**Instructions for the task**: Every line containing the word "tempDBDir" is to be copied from the data below.

**Records**:
*****

(** Random values are as long as asked for, and made of the letters. *)
Lemma random_letters_spec {RL : RandLaws R} n r : exists b r', random_letters n r = Ret (b, r') /\
  length b = n /\ Forall (fun c => c ∈ letters) b.
Proof.
  revert r. induction n as [|n IH]; intros r; [by exists [], r|]. cbn [random_letters].
  pose proof (rand_Intn_law (len letters) r ltac:(vm_compute; reflexivity)) as Hi. destruct (rand_Intn (len letters) r) as [i r1].
  cbn [fst] in Hi. rewrite (proj2 (Z.ltb_ge i 0)) by lia.
  destruct (lookup_lt_is_Some_2 letters (Z.to_nat i)) as [c Hc]; [unfold len in Hi; lia|]. rewrite Hc.
  destruct (IH r1) as (b & r' & -> & Hl & Hb). cbn [mbind outcome_bind]. exists (c :: b), r'. split; [done|].
  split; [by rewrite <- Hl|]. constructor; [by eapply list_elem_of_lookup_2|done].
Qed.

(** The default options are accepted by [Open]. *)
Lemma default_options_accepted cron_Parse TempDir r : checkOptions cron_Parse (DefaultOptions (tempDBDir TempDir r).1) = None.
Proof.
  unfold checkOptions, tempDBDir. destruct (rand_Int63 r) as [n r']. cbn [fst DefaultOptions o_DirPath o_SegmentSize o_AutoMergeCronExpr].
  rewrite decide_False; [reflexivity|]. unfold filepath_Join. 
  destruct (filter _ _) as [|x xs] eqn:E.
  - apply (f_equal (fun l => bool_decide (($"rosedb-temp" ++ itoa n) ∈ l))) in E. rewrite bool_decide_eq_true_2 in E; [done|].
    apply list_elem_of_filter. split; [done|]. right. left.
  - unfold filepath_Clean. by case_decide.
Qed.
End random.

(** ** [Duration.String]

    [fmtFrac] writes the fraction without its trailing zeros and returns what is
    left of the number; the digits come out last first. *)
Fixpoint fmtFrac (prec : nat) (v : Z) (printing : bool) (acc : bytes) : bytes * Z :=
  match prec with
  | O => ((if printing then $"." else []) ++ acc, v)
  | S prec =>
      let digit := v mod 10 in
      let printing := printing || negb (digit =? 0) in
      fmtFrac prec (v / 10) printing (if printing then to_byte (48 + digit) :: acc else acc)
  end.

Definition with_unit (prec : nat) (u : Z) (unit : bytes) : bytes :=
  let '(frac, v) := fmtFrac prec u false [] in itoa v ++ frac ++ unit.

Definition Duration_String (d : Z) : bytes :=
  let u := Z.abs d in
  (if d <? 0 then $"-" else []) ++
  (if u =? 0 then $"0s"
   else if u <? 1000 then with_unit 0 u ($"ns")
   else if u <? 1000000 then with_unit 3 u ([xc2; xb5] ++ $"s")
   else if u <? 1000000000 then with_unit 6 u ($"ms")
   else
     let '(frac, s) := fmtFrac 9 u false [] in
     let m := s / 60 in
     (if 0 <? m then (if 0 <? m / 60 then itoa (m / 60) ++ $"h" else []) ++ itoa (m mod 60) ++ $"m" else []) ++
     itoa (s mod 60) ++ frac ++ $"s").

Definition Second : Z := 1000000000.

(** ** Programs *)

(** [fmt] prints to the standard output, [println] to the standard error, and
    [log] to the standard error with the time. *)
Inductive line : Type := Stdout (b : bytes) | Stderr (b : bytes) | Logged (b : bytes).

(** The machine a program runs on: the system, the readings of the clock, what
    the lock file answers, the rounds the loops over a log may take when it is
    opened, the parsers of the scheduler. *)
Record Machine : Type := MkMachine {
  mc_GOOS : bytes;
  mc_clock : nat -> Z;
  mc_hold : error + bool;
  mc_unlock : option error;
  mc_fuel : nat;
  mc_cron_Parse : bytes -> option error;
  mc_cron_AddFunc : bytes -> option error;
}.

(** How a program ends; [panic(err)] runs the deferred calls. *)
Inductive exit : Type := Finished | Panicked (e : error).

Section programs.
Context {W : WalLib} {B : BTreeLib item item_less} {SF : Snowflake} {MH : MemHashLib} {RX : Regexp} {R : Rand}.
Context (mc : Machine).

Record Prog : Type := MkProg {
  pg_out : list line;
  pg_ticks : nat;
  pg_rand : rand_state;
  pg_store : Store;
}.
Definition program (A : Type) : Type := GoM Prog A.

Definition print (l : list line) : program unit :=
  gmodify (fun p => MkProg (pg_out p ++ l) (pg_ticks p) (pg_rand p) (pg_store p)).

(** A call of the database that may read the clock [n] times. *)
Definition call {A} (n : nat) (m : (nat -> Z) -> DbM A) : program A := fun p =>
  '(a, s) ← m (fun i => mc_clock mc (pg_ticks p + i)) (pg_store p);
  Ret (a, MkProg (pg_out p) (pg_ticks p + n) (pg_rand p) s).

(** A call of a batch. *)
Definition call_batch {A} (n : nat) (b : Batch) (m : (nat -> Z) -> BatchM A) : program (A * Batch) := fun p =>
  '(a, (b, s)) ← m (fun i => mc_clock mc (pg_ticks p + i)) (b, pg_store p);
  Ret ((a, b), MkProg (pg_out p) (pg_ticks p + n) (pg_rand p) s).

Definition draw {A} (f : rand_state -> outcome (A * rand_state)) : program A := fun p =>
  '(a, r) ← f (pg_rand p); Ret (a, MkProg (pg_out p) (pg_ticks p) r (pg_store p)).

Definition ex_Put (k v : bytes) : program (option error) := call 2 (fun t => DB_Put (t 0%nat) (t 1%nat) k v).
Definition ex_PutWithTTL (k v : bytes) (ttl : Z) : program (option error) :=
  call 3 (fun t => DB_PutWithTTL (t 0%nat) (t 1%nat) (t 2%nat) k v ttl).
Definition ex_Get (k : bytes) : program (error + bytes) := call 1 (fun t => DB_Get (t 0%nat) k).
Definition ex_Delete (k : bytes) : program (option error) := call 2 (fun t => DB_Delete (t 0%nat) (t 1%nat) k).
Definition ex_Expire (k : bytes) (ttl : Z) : program (option error) :=
  call 4 (fun t => DB_Expire (t 0%nat) (t 1%nat) (t 2%nat) (t 3%nat) k ttl).
Definition ex_TTL (k : bytes) : program (error + Z) := call 1 (fun t => DB_TTL (t 0%nat) k).

(** [if err != nil { panic(err) }] *)
Definition must (e : option error) (k : program exit) : program exit :=
  match e with Some e => gret (Panicked e) | None => k end.

(** [for i := 0; i < n; i++] *)
Fixpoint for_loop (n : nat) (i : Z) (body : Z -> program unit) : program unit :=
  match n with O => gret tt | S n => body i ;;; for_loop n (i + 1) body end.

(** The options of an example: the defaults but for the directory. *)
Definition example_options (windows other : bytes) (queue : Z) : Options :=
  let options := DefaultOptions [] in
  MkOptions (if bool_decide (mc_GOOS mc = $"windows") then windows else other) (o_SegmentSize options) (o_Sync options)
    (o_BytesPerSync options) queue (o_AutoMergeCronExpr options).

(** Open, panic if that fails, run, and close at the end. *)
Definition with_db (options : Options) (r : rand_state) (body : program exit) (fs : FileSys) :
    outcome (exit * list line * FileSys) :=
  '(res, fs) ← DB_Open (mc_cron_Parse mc) (mc_cron_AddFunc mc) (mc_hold mc) (mc_fuel mc) (mc_clock mc 0) options fs;
  match res with
  | inl err => Ret (Panicked err, [], fs)
  | inr db =>
      '(x, p) ← body (MkProg [] 1 r (MkStore db fs));
      '(_, s) ← DB_Close (mc_unlock mc) (pg_store p);
      Ret (x, pg_out p, st_fs s)
  end.

(** ** [examples/basic] *)
Definition basic_body : program exit :=
  let! err := ex_Put ($"name") ($"rosedb") in
  must err (
    let! r := ex_Get ($"name") in
    match r with
    | inl err => gret (Panicked err)
    | inr val =>
        print [Stderr val] ;;;
        let! err := ex_Delete ($"name") in
        must err (gret Finished)
    end).

Definition basic_main (r : rand_state) (fs : FileSys) : outcome (exit * list line * FileSys) :=
  let options := example_options ($"C:\rosedb_basic") ($"/tmp/rosedb_basic") 0 in
  '(x, out, fs) ← with_db options r basic_body fs;
  Ret (x, out, (os_RemoveAll fs (o_DirPath options)).2).

(** ** [examples/batch] *)
Definition batch_body : program exit :=
  let! b := call 0 (fun _ => NewBatch DefaultBatchOptions) in
  let! r := call_batch 0 b (fun _ => Batch_Put ($"name") ($"rosedb")) in
  let! r := call_batch 1 r.2 (fun t => Batch_Get (t 0%nat) ($"name")) in
  print [Stderr (match r.1 with inl _ => [] | inr val => val end)] ;;;
  let! r := call_batch 0 r.2 (fun _ => Batch_Delete ($"name")) in
  let! _ := call_batch 2 r.2 (fun t => Batch_Commit (t 0%nat) (t 1%nat)) in
  gret Finished.

Definition batch_main (r : rand_state) (fs : FileSys) : outcome (exit * list line * FileSys) :=
  with_db (example_options ($"C:\rosedb_batch") ($"/tmp/rosedb_batch") 0) r batch_body fs.

(** ** [examples/ttl] *)

(** A duration with an error is -1. *)
Definition ttl_value (r : error + Z) : Z := match r with inl _ => -1 | inr d => d end.

Definition ttl_body : program exit :=
  let! err := ex_PutWithTTL ($"name") ($"rosedb") (5 * Second) in
  must err (
    let! r := ex_TTL ($"name") in
    match r with
    | inl err => gret (Panicked err)
    | inr ttl =>
        print [Stderr (Duration_String ttl)] ;;;
        let! _ := ex_Put ($"name2") ($"rosedb2") in
        let! err := ex_Expire ($"name2") (2 * Second) in
        must err (
          let! r := ex_TTL ($"name2") in
          print (match r with inl err => [Logged (error_Error err)] | inr _ => [] end) ;;;
          print [Stderr (Duration_String (ttl_value r))] ;;;
          gret Finished)
    end).

Definition ttl_main (r : rand_state) (fs : FileSys) : outcome (exit * list line * FileSys) :=
  with_db (example_options ($"C:\rosedb_ttl") ($"/tmp/rosedb_ttl") 0) r ttl_body fs.

(** ** [examples/iterate] *)
Definition key_line (k : bytes) : line := Stdout ($"key =  " ++ k).
Definition pair_line (k v : bytes) : line := Stdout ($"key = " ++ k ++ $", value = " ++ v).

Definition print_key : key_fn (list line) := fun k out => ((true, None), out ++ [key_line k]).
Definition print_pair : kv_fn (list line) := fun k v out => ((true, None), out ++ [pair_line k v]).

(** A traversal whose callback prints; it reads the clock at each key. *)
Definition printing {A} (m : (bytes -> Z) -> list line -> DbM A) (lines : A -> list line) : program unit := fun p =>
  '(a, s) ← m (fun _ => mc_clock mc (pg_ticks p)) (pg_out p) (pg_store p);
  Ret (tt, MkProg (lines a) (pg_ticks p) (pg_rand p) s).

Definition dbIteratorExample : program unit :=
  printing (fun clock => DB_AscendKeys clock [] true print_key) snd ;;;
  printing (fun clock => DB_Ascend clock print_pair) id ;;;
  printing (fun clock => DB_DescendKeys clock [] true print_key) snd ;;;
  printing (fun clock => DB_Descend clock print_pair) id.

(** An iterator's method on the store of the program. *)
Definition on_iterator {A} (f : Store -> outcome A) : program A := fun p => a ← f (pg_store p); Ret (a, p).

Definition item_lines (o : option (bytes * bytes)) : list line :=
  match o with Some (k, v) => [pair_line k v] | None => [] end.

(** The loop over an iterator that has been rewound. *)
Fixpoint iterator_loop (fuel : nat) (clock : bytes -> Z) (it : Iterator) : program Iterator :=
  match fuel with
  | O => glift Blocked
  | S fuel' =>
      if Iterator_Valid it then
        print (item_lines (Iterator_Item it)) ;;;
        let! it := on_iterator (fun s => Iterator_Next fuel clock s it) in
        iterator_loop fuel' clock it
      else gret it
  end.

(** One of the two loops of [customIteratorExample], up to the report of [Err].  A
    loop over the index goes round once for each of its entries at most. *)
Definition iterator_example (opts : IteratorOptions) (complaint : bytes) : program Iterator := fun p =>
  let clock := fun _ : bytes => mc_clock mc (pg_ticks p) in
  let fuel := S (Z.to_nat (MemoryBTree_Size (db_index (st_db (pg_store p))))) in
  (let! it := call 0 (fun _ => DB_NewIterator fuel clock opts) in
   let! it := on_iterator (fun s => Iterator_Rewind fuel clock s it) in
   let! it := iterator_loop fuel clock it in
   print (match Iterator_Err it with Some err => [Stdout (complaint ++ error_Error err)] | None => [] end) ;;;
   gret it) p.

(** The deferred [Close] calls run in the end, the last one first. *)
Definition customIteratorExample : program unit :=
  let opts c := MkIteratorOptions (io_Prefix DefaultIteratorOptions) (io_Reverse DefaultIteratorOptions) c in
  let! iter1 := iterator_example (opts true) ($"Iterator encountered errors but continued: ") in
  let! iter2 := iterator_example (opts false) ($"Iterator stopped due to error: ") in
  let! _ := on_iterator (fun _ => Iterator_Close iter2) in
  let! _ := on_iterator (fun _ => Iterator_Close iter1) in
  gret tt.

Definition sample_pairs : list (bytes * bytes) :=
  [($"key13", $"value13"); ($"key11", $"value11"); ($"key35", $"value35"); ($"key27", $"value27"); ($"key41", $"value41")].

(** The puts, their errors dropped. *)
Fixpoint put_pairs (l : list (bytes * bytes)) : program unit :=
  match l with [] => gret tt | (k, v) :: l => let! _ := ex_Put k v in put_pairs l end.

Definition iterate_body : program exit :=
  put_pairs sample_pairs ;;; dbIteratorExample ;;; customIteratorExample ;;; gret Finished.

Definition iterate_main (r : rand_state) (fs : FileSys) : outcome (exit * list line * FileSys) :=
  with_db (example_options ($"C:\rosedb_iterate") ($"/tmp/rosedb_iterate") 0) r iterate_body fs.

(** ** [examples/watch] *)
Definition put_test_key (n i : Z) : program unit :=
  let! v := draw (RandomValue n) in let! _ := ex_Put (GetTestKey i) v in gret tt.
Definition delete_test_key (i : Z) : program unit := let! _ := ex_Delete (GetTestKey i) in gret tt.

Definition watch_body : program exit :=
  for_loop 10 0 (put_test_key 64) ;;; for_loop (10 / 2) 0 delete_test_key ;;; gret Finished.

Definition watch_main (r : rand_state) (fs : FileSys) : outcome (exit * list line * FileSys) :=
  with_db (example_options ($"C:\rosedb_watch") ($"/tmp/rosedb_watch") 1000) r watch_body fs.

(** What the watching goroutine prints of what it receives; a closed channel
    gives nil. *)
Fixpoint watch_lines (received : list (option Event)) : list line :=
  match received with
  | [] => []
  | None :: _ => [Stdout ($"The db is closed, so the watch channel is closed.")]
  | Some event :: received => Stdout ($"Get a new event: key" ++ e_Key event ++ $" ") :: watch_lines received
  end.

*****

**Task output**:
Lemma default_options_accepted cron_Parse TempDir r : checkOptions cron_Parse (DefaultOptions (tempDBDir TempDir r).1) = None.
  unfold checkOptions, tempDBDir. destruct (rand_Int63 r) as [n r']. cbn [fst DefaultOptions o_DirPath o_SegmentSize o_AutoMergeCronExpr].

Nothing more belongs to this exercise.